Thursday, February 09, 2012
Better manufacturing, better trade
Posted by David Smith at 10:15 AM
Category: Thoughts and responses

As surveys had suggested, manufacturing got stronger as the fourth quarter went on. Today's official figures show a 1% jump in manufacturing output in December, enough to push annual growth back into positive territory (0.8%). Given that the surveys have pointed to even stronger growth in January, this is encouraging.

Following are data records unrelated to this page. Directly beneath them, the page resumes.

(** * The file-based vector store and the query pipeline of self-notes

    A shallow embedding of [src/src/vectorstore.py] (class [VectorStore]) and
    of [src/src/query.py] (function [query]), with the parts of numpy and json
    they call.

    - Python floats are IEEE binary64 numbers: Rocq's primitive [float].
    - [np.float32] values are IEEE binary32 numbers, modelled with the
      Standard Library's [spec_float] at precision 24 and exponent bound 128;
      every operation rounds to nearest, ties to even.  Sums run from left
      to right; numpy leaves the order of a reduction to its kernels, and no
      statement below rests on it (the evaluated examples use vectors whose
      sums are exact in any order).  A Python scalar next to a float32 value
      is rounded to float32 (numpy 2 promotion).
    - [np.argsort] is a class: any function that meets numpy's documented
      contract.  The insertion sort that keeps equal values in index order
      is its one instance here.
    - A metadata dict is a finite map from strings to JSON scalars (strings
      and integers, as the indexer stores them).
    - The two persisted artifacts are optional files of a [Disk] record; a
      file holds the value that [np.save] or [json.dump] wrote, and reading
      gives that value back.  I/O failures are outside the model.
    - An exception is a result of its own ([Raise]); the state it leaves is
      the state at the point where it was raised.
    - A finite float32 value stands for the real number mantissa times
      two to the exponent ([F32_value]); the bound on the rounding error of
      a similarity is proved over the Standard Library's real numbers, from
      the definitions of the operations.

    The development goes on to [src/src/indexer.py] ([index_all_pages],
    [get_indexed_sources]), [src/src/notion.py] ([get_client],
    [parse_page_id], [fetch_page_recursive], [fetch_root_pages]) and
    [src/api.py] ([chat_completions]).

    - The text splitter, the embedding model and the generation model are
      functions the pipelines are given; their calls are logged.
    - A character of a string is a character of the Python string, below
      256; [re], [str.lower] and [str.strip] are modelled on these.
    - The Notion client is a state of any type with the calls the traversal
      makes on it; the functions that read its answers
      ([get_page_title], [get_page_url], [get_page_content_and_children])
      are given with it, with the types their signatures declare, and may
      raise.  A generator is the list of what it yields, with the exception
      that ends it, if one does.  The depth of the recursion is bounded by
      a fuel; the interpreter's own recursion limit is outside the model.
    - [json.dumps], [len(text.split())], [uuid.uuid4] and [time.time] are
      given to the request handler. *)

From Stdlib Require Import ZArith List String Floats Lia.
From stdpp Require Import gmap strings list sorting pretty.
From Stdlib Require Import Reals Lra.

Local Open Scope string_scope.
Local Open Scope list_scope.

(** ** Exceptions and results *)

Inductive exn :=
| ValueError   (* numpy: inhomogeneous input, mismatched shapes *)
| AxisError    (* numpy: axis out of bounds *)
| IndexError   (* list index out of range *)
| KeyError.    (* missing dict key *)

Inductive outcome (A : Type) :=
| Return (a : A)
| Raise (e : exn).
Arguments Return {A} a.
Arguments Raise {A} e.

#[export] Instance outcome_ret : MRet outcome := @Return.
#[export] Instance outcome_bind : MBind outcome := λ A B f m,
  match m with
  | Return a => f a
  | Raise e => Raise e
  end.
#[export] Instance outcome_fmap : FMap outcome := λ A B f m,
  match m with
  | Return a => Return (f a)
  | Raise e => Raise e
  end.

Definition returns {A} (m : outcome A) : Prop := ∃ a, m = Return a.

(** Code with effects: a computation on a state of type [S] that returns or
    raises, and leaves a state either way. *)
Definition SE (S A : Type) : Type := S → outcome A * S.

#[export] Instance SE_ret {S} : MRet (SE S) := λ A a w, (Return a, w).
#[export] Instance SE_bind {S} : MBind (SE S) := λ A B f m w,
  match m w with
  | (Return a, w') => f a w'
  | (Raise e, w') => (Raise e, w')
  end.

Definition lift {S A} (o : outcome A) : SE S A := λ w, (o, w).

(** A list comprehension whose body may raise: the first exception ends it. *)
Fixpoint comprehension {A B} (f : A → outcome B) (l : list A) : outcome (list B) :=
  match l with
  | [] => Return []
  | x :: l' => y ← f x; ys ← comprehension f l'; Return (y :: ys)
  end.

(** ** JSON scalars and metadata dicts *)

Inductive jvalue :=
| JStr (s : string)
| JInt (z : Z).

#[export] Instance jvalue_eq_dec : EqDecision jvalue.
Proof. solve_decision. Defined.

#[export] Instance jvalue_countable : Countable jvalue.
Proof.
  refine (inj_countable'
            (λ v, match v with JStr s => inl s | JInt z => inr z end)
            (λ x, match x with inl s => JStr s | inr z => JInt z end) _).
  by intros [].
Defined.

Abbreviation dict := (gmap string jvalue).
(** * The OpenCode terminal wrappers: [terminal_pty.py] and [terminal_win.py]

    A shallow embedding of the two PTY wrappers and of their in-band resize
    protocol [ESC ] RESIZE ; cols ; rows BEL].

    - [Py]   : the Python values and built-ins the wrappers rely on
               (slices, [bytes.find], [bytes.decode], [str.split], [int],
               [struct.pack]).
    - [Unix] : [terminal_pty.py] ([set_size], [handle_resize_escape], the
               command handed to [os.execvp]).
    - [Win]  : [terminal_win.py] ([WindowsPTY.start], [handle_input],
               [handle_resize]).
    - [UnixMain]  : the child and parent branches of [main] in
               [terminal_pty.py], with the relay loop and its [finally].
    - [WinOutput] : [read_output] and [filter_focus_events] of
               [terminal_win.py]. *)

From Stdlib Require Import String Ascii ZArith NArith List Bool Lia.
From Stdlib.Strings Require Import Byte.
From Equations Require Import Equations.
From Equations.Prop Require Import Logic.
Import ListNotations.
Local Open Scope Z_scope.

(* ===================================================================== *)
(** * Python values and built-ins                                         *)
(* ===================================================================== *)

Module Py.

(** [bytes] objects are sequences of bytes, [str] objects sequences of
    Unicode code points. *)
Definition bytes := list byte.
Definition str := list N.

Definition len {A} (l : list A) : Z := Z.of_nat (length l).

(** Characters of a literal, as bytes and as code points. *)
Definition bytes_of (s : string) : bytes := list_byte_of_string s.
Definition str_of (s : string) : str :=
  map Byte.to_N (list_byte_of_string s).
(** C8. When the first invocation of the caller succeeds, [recall] returns
    its result with a nil error and [reconnect] is not called. In every run
    on a client whose [recallTry] is 3, the caller is invoked at most 4
    times and [reconnect] at most 3 times. *)
Theorem recall_call_bounds (caller : Caller) (s : St) :
  recallTry (client s) = 3 ->
  let (res, s') := runState (recall DialContext caller) s in
  exists tr,
    events s' = events s ++ tr /\
    (forall v, fst (caller (client s) (world s)) = (v, None) ->
               res = (v, None) /\ tr = [EvCall v None] /\
               count isReconnect tr = 0%nat) /\
    (count isCall tr <= 4)%nat /\
    (count isReconnect tr <= 3)%nat.
Proof.
  intros Hn.
  destruct (runState (recall DialContext caller) s) as [res s'] eqn:E.
  apply recall_run in E; destruct E as (tr & Ev & Rt & (tl & First) & _).
  rewrite Hn in Rt; change (Z.to_nat 3) with 3%nat in Rt.
  exists tr; split; [exact Ev|].
  destruct Rt as [v|v e tr res Lt].
  - splits; try (count_simpl; cbn; lia).
    intros v' Hv; rewrite Hv in First; inversion First; subst; auto.
  - pose proof (loopTrace_counts _ _ _ _ _ _ Lt) as (C1 & C2 & _).
    pose proof (count_reconnect_split tr) as C5.
    splits; try (count_simpl; cbn; lia).
    intros v' Hv; rewrite Hv in First; inversion First.
Qed.

(** C9. In [recall] each iteration of the loop calls [reconnect] once, and
    the caller is invoked again only after a reconnect that succeeded: a
    failed reconnect uses up one of the 3 iterations. When the first
    invocation fails and no reconnect succeeds, the caller is invoked once,
    all 3 reconnects fail, and [recall] returns the result value of that
    first invocation with the error of the last reconnect (the error of its
    last dial attempt). *)
Theorem recall_failed_reconnect (caller : Caller) (s : St) :
  recallTry (client s) = 3 ->
  let (res, s') := runState (recall DialContext caller) s in
  exists tr,
    events s' = events s ++ tr /\
    count isCall tr = (1 + count isReconnectOk tr)%nat /\
    (count isReconnectOk tr + count isReconnectErr tr <= 3)%nat /\
    (forall v0 e0,
        fst (caller (client s) (world s)) = (v0, Some e0) ->
        count isReconnectOk tr = 0%nat ->
        count isCall tr = 1%nat /\ count isReconnectErr tr = 3%nat /\
        exists older e,
          tr = EvCall v0 (Some e0) :: older
               ++ [EvDial (Some e); EvReconnect (Some e)] /\
          res = (v0, Some e)).
Proof.
  intros Hn.
  destruct (runState (recall DialContext caller) s) as [res s'] eqn:E.
  apply recall_run in E; destruct E as (tr & Ev & Rt & (tl & First) & _).
  rewrite Hn in Rt; change (Z.to_nat 3) with 3%nat in Rt.
  exists tr; split; [exact Ev|].
  destruct Rt as [v|v e tr res Lt].
  - splits; try (count_simpl; cbn; lia).
    intros v0 e0 Hv; rewrite Hv in First; inversion First.
  - pose proof (loopTrace_counts _ _ _ _ _ _ Lt) as (C1 & C2 & _).
    pose proof (count_reconnect_split tr) as C5.
    splits; try (count_simpl; cbn; lia).
    intros v0 e0 Hv; rewrite Hv in First; inversion First; subst.
    count_simpl; cbn; intros Z0.
    destruct (loopTrace_all_failed _ _ _ _ _ _ Lt) as (A1 & A2 & A3); [lia|].
    splits; try lia.
    destruct A3 as [(A & _)|(older & e' & -> & ->)]; [discriminate|].
    exists older, e'; auto.
Qed.

End Claims.

(** ** Runs on the concrete networks *)
Import ClientExamples.

Example NewClient_client0 :
  NewClient "localhost:21121" (3000 * Millisecond) = (Some client0, None).
Proof. reflexivity. Qed.

Example NewClient_empty_address :
  @NewClient unit EmptyString (3000 * Millisecond) = (None, Some "address is empty"%string).
Proof. reflexivity. Qed.

(** [Init] on a network that accepts the third dial. *)
Example Init_third_dial :
  let (err, s') := runState (Init (dialAfter 2)) st0 in
  err = None /\
  events s' = [EvDial (Some "connection refused"%string);
               EvSleep (200 * Millisecond);
               EvDial (Some "connection refused"%string);
               EvSleep (200 * Millisecond);
               EvDial None] /\
  conn (client s') = Some tt /\
  grpcClient (client s') = Some (NewIndexNodeClient (Some tt)).
Proof. vm_compute; auto. Qed.

(** [recall] when the stub is missing and the network accepts the third
    dial: one reconnect, then the second invocation succeeds. *)
Example recall_after_reconnect :
  let (res, s') := runState (recall (dialAfter 2) rpcNeedsStub) st0 in
  res = ("Healthy"%string, None) /\
  events s' = [EvCall EmptyString (Some "no connection"%string);
               EvDial (Some "connection refused"%string);
               EvSleep (500 * Millisecond);
               EvDial (Some "connection refused"%string);
               EvSleep (500 * Millisecond);
               EvDial None; EvReconnect None;
               EvCall "Healthy"%string None].
Proof. vm_compute; auto. Qed.

(** [recall] when the RPC and every dial fail: the result value of the
    first invocation comes back with the error of the dial. *)
Example recall_network_down :
  let (res, s') := runState (recall dialDown rpcDown) st0 in
  res = (EmptyString, Some "connection refused"%string) /\
  count isCall (events s') = 1%nat /\
  count isReconnect (events s') = 3%nat /\
  count isDial (events s') = 30%nat /\
  count isSleep (events s') = 27%nat.
Proof. vm_compute; auto. Qed.

(** C6, as it is stated, fails on the client of [NewClient] when the RPC
    keeps failing on a network that accepts every dial: the caller is invoked
    4 times, each reconnect succeeds at its first dial, and no sleep, of
    500 ms or other, lies between two consecutive invocations. *)
Lemma recall_interval_counterexample :
  recallTry (client st0) = 3 /\ reconnTry (client st0) = 10 /\
  let tr := events (snd (runState (recall dialUp rpcDown) st0)) in
  tr = [EvCall EmptyString (Some "rpc failed"%string);
        EvDial None; EvReconnect None;
        EvCall EmptyString (Some "rpc failed"%string);
        EvDial None; EvReconnect None;
        EvCall EmptyString (Some "rpc failed"%string);
        EvDial None; EvReconnect None;
        EvCall EmptyString (Some "rpc failed"%string)] /\
  count isCall tr = 4%nat /\
  count isSleep tr = 0%nat /\
  separated (isSleepOf (500 * Millisecond)) tr <> true.
Proof. vm_compute; splits; auto; discriminate. Qed.
(** * libkhax: a shallow embedding of khaxinit.cpp

    The ARM11 kernel exploit of libkhax (src/khaxinit.cpp) is modelled as
    state-passing code over a session object (the C++ class instance) and a
    host world.  The host is the part the library calls but does not contain
    (ctrulib system calls, GSP GPU copies, APT): every host call is logged in
    a trace and answered by the next value of a reply stream, so theorems
    quantify over every behaviour of the host.  Kernel-mode code of the
    library (the hijacked SVC bodies, svcBackdoor payloads) acts directly on
    the parts of kernel state it touches. *)

From Stdlib Require Import ZArith List Bool Lia.
Import ListNotations.
Open Scope Z_scope.

(** ** Machine integers *)

Definition u32 (z : Z) : Z := z mod 2 ^ 32.

(** [Result] is a signed 32-bit integer. *)
Definition s32 (z : Z) : Z :=
  let u := u32 z in if u <? 2 ^ 31 then u else u - 2 ^ 32.

(** [~x] on a [u32]. *)
Definition u32_not (x : Z) : Z := Z.lxor (u32 x) (2 ^ 32 - 1).

(** libctru's [SYSTEM_VERSION(major, minor, revision)]. *)
Definition SYSTEM_VERSION (major minor revision : Z) : Z :=
  Z.lor (Z.lor (Z.shiftl major 24) (Z.shiftl minor 16)) (Z.shiftl revision 8).

(** [KHAX::MakeError]: [(level << 27) + (summary << 21) + (module << 10) + error]
    computed on [Result]; the shift of a level of 16 or more wraps. *)
Definition MakeError (level summary module error : Z) : Z :=
  s32 (Z.shiftl level 27 + Z.shiftl summary 21 + Z.shiftl module 10 + error).

Definition KHAX_MODULE : Z := 254.

(** [R_FAILED(res)]: a negative result. *)
Definition R_FAILED (res : Z) : bool := res <? 0.

Definition PAGE_SIZE : Z := 4096.

(** ** Kernel and hardware version information ([struct VersionData]) *)

(** The three instantiations of [MakeKProcessPointers<KProcess_...>] used
    by the table: the accessor of the KProcess fields of a kernel layout. *)
Inductive KProcessLayout :=
| KProcess_1_0_0_Old
| KProcess_8_0_0_Old
| KProcess_8_0_0_New.

Record VersionData := mkVersionData {
  m_new3DS : bool;
  m_kernelVersion : Z;
  m_nominalVersion : Z;
  m_threadPatchAddress : Z;
  m_syscallPatchAddress : Z;
  m_fcramVirtualAddress : Z;
  m_fcramSize : Z;
  m_slabHeapVirtualAddress : Z;
  m_makeKProcessPointers : KProcessLayout
}.

(** The [static constexpr] members of [VersionData]. *)
Definition m_threadPatchOriginalCode : Z := 0x8DD00CE5.
Definition m_fcramPhysicalAddress : Z := 0x20000000.
Definition m_slabHeapPhysicalAddress : Z := 0x1FFA0000.
Definition m_kernelVirtualToPhysical : Z := 0x40000000.
Definition m_currentKProcessHandle : Z := 0xFFFF8001.

Definition SV := SYSTEM_VERSION.

(** [VersionData::s_versionTable], row by row. *)
Definition s_versionTable : list VersionData := [
  (* Old 3DS, old address layout *)
  mkVersionData false (SV 2 34 0) (SV 4 1 0) 0xEFF83C9F 0xEFF827CC 0xF0000000 0x08000000 0xFFF00000 KProcess_1_0_0_Old;
  mkVersionData false (SV 2 35 6) (SV 5 0 0) 0xEFF83737 0xEFF822A8 0xF0000000 0x08000000 0xFFF70000 KProcess_1_0_0_Old;
  mkVersionData false (SV 2 36 0) (SV 5 1 0) 0xEFF83733 0xEFF822A4 0xF0000000 0x08000000 0xFFF70000 KProcess_1_0_0_Old;
  mkVersionData false (SV 2 37 0) (SV 6 0 0) 0xEFF83733 0xEFF822A4 0xF0000000 0x08000000 0xFFF70000 KProcess_1_0_0_Old;
  mkVersionData false (SV 2 38 0) (SV 6 1 0) 0xEFF83733 0xEFF822A4 0xF0000000 0x08000000 0xFFF70000 KProcess_1_0_0_Old;
  mkVersionData false (SV 2 39 4) (SV 7 0 0) 0xEFF83737 0xEFF822A8 0xF0000000 0x08000000 0xFFF00000 KProcess_1_0_0_Old;
  mkVersionData false (SV 2 40 0) (SV 7 2 0) 0xEFF83733 0xEFF822A4 0xF0000000 0x08000000 0xFFF00000 KProcess_1_0_0_Old;
  (* Old 3DS, new address layout *)
  mkVersionData false (SV 2 44 6) (SV 8 0 0) 0xDFF8376F 0xDFF82294 0xE0000000 0x08000000 0xFFF00000 KProcess_8_0_0_Old;
  mkVersionData false (SV 2 46 0) (SV 9 0 0) 0xDFF8383F 0xDFF82290 0xE0000000 0x08000000 0xFFF70000 KProcess_8_0_0_Old;
  (* memchunkhax does not apply to these, so patch addresses are set to 0x0. *)
  mkVersionData false (SV 2 48 3) (SV 9 3 0) 0x0 0x0 0xE0000000 0x08000000 0xFFF70000 KProcess_8_0_0_Old;
  mkVersionData false (SV 2 49 0) (SV 9 5 0) 0x0 0x0 0xE0000000 0x08000000 0xFFF70000 KProcess_8_0_0_Old;
  mkVersionData false (SV 2 50 1) (SV 9 6 0) 0x0 0x0 0xE0000000 0x08000000 0xFFF70000 KProcess_8_0_0_Old;
  mkVersionData false (SV 2 50 7) (SV 10 0 0) 0x0 0x0 0xE0000000 0x08000000 0xFFF70000 KProcess_8_0_0_Old;
  mkVersionData false (SV 2 50 9) (SV 10 2 0) 0x0 0x0 0xE0000000 0x08000000 0xFFF70000 KProcess_8_0_0_Old;
  (* New 3DS *)
  mkVersionData true (SV 2 45 5) (SV 8 1 0) 0xDFF83757 0xDFF82264 0xE0000000 0x10000000 0xFFF70000 KProcess_8_0_0_New;
  mkVersionData true (SV 2 46 0) (SV 9 0 0) 0xDFF83837 0xDFF82260 0xE0000000 0x10000000 0xFFF70000 KProcess_8_0_0_New;
  (* memchunkhax does not apply to these, so patch addresses are set to 0x0. *)
  mkVersionData true (SV 2 48 3) (SV 9 3 0) 0x0 0x0 0xE0000000 0x10000000 0xFFF70000 KProcess_8_0_0_New;
  mkVersionData true (SV 2 49 0) (SV 9 5 0) 0x0 0x0 0xE0000000 0x10000000 0xFFF70000 KProcess_8_0_0_New;
  mkVersionData true (SV 2 50 1) (SV 9 6 0) 0x0 0x0 0xE0000000 0x10000000 0xFFF70000 KProcess_8_0_0_New;
  mkVersionData true (SV 2 50 7) (SV 10 0 0) 0x0 0x0 0xE0000000 0x10000000 0xFFF70000 KProcess_8_0_0_New;
  mkVersionData true (SV 2 50 9) (SV 10 2 0) 0x0 0x0 0xE0000000 0x10000000 0xFFF70000 KProcess_8_0_0_New
].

Overall industrial production also rose, by 0.5%, but not by enough to change fourth quarter GDP at this stage. Overall industrial production fell by 3.3% compared with a year earlier, dragged down by energy supply. This was a significantly depressing factor in fourth quarter GDP.

As the Office for National Statistics put it: "Gas supply output was the main downwards driver, falling by 14.0 per cent, with the comparatively mild weather in 2011 Q4 and reduced demand for gas in the generation of electricity factors in the fall." More here.

Alongside the industrial production numbers, there was a big drop in the monthly trade deficit, from 2.8 billion (goods and services) in November, to 1.1 billion in December, its lowest since April 2003. Exports rose marginally (in value terms), while imports fell by 3.4%.

The overall trade deficit fell from 36.7 billion in 2010 to 28 billion in 2011, though the trade in goods deficit increased from 98.5 billion to 99.3 billion. That was mainly due to a widening in the trade deficit in oil, up from 4.7 billion to 11.1 bilion. More here.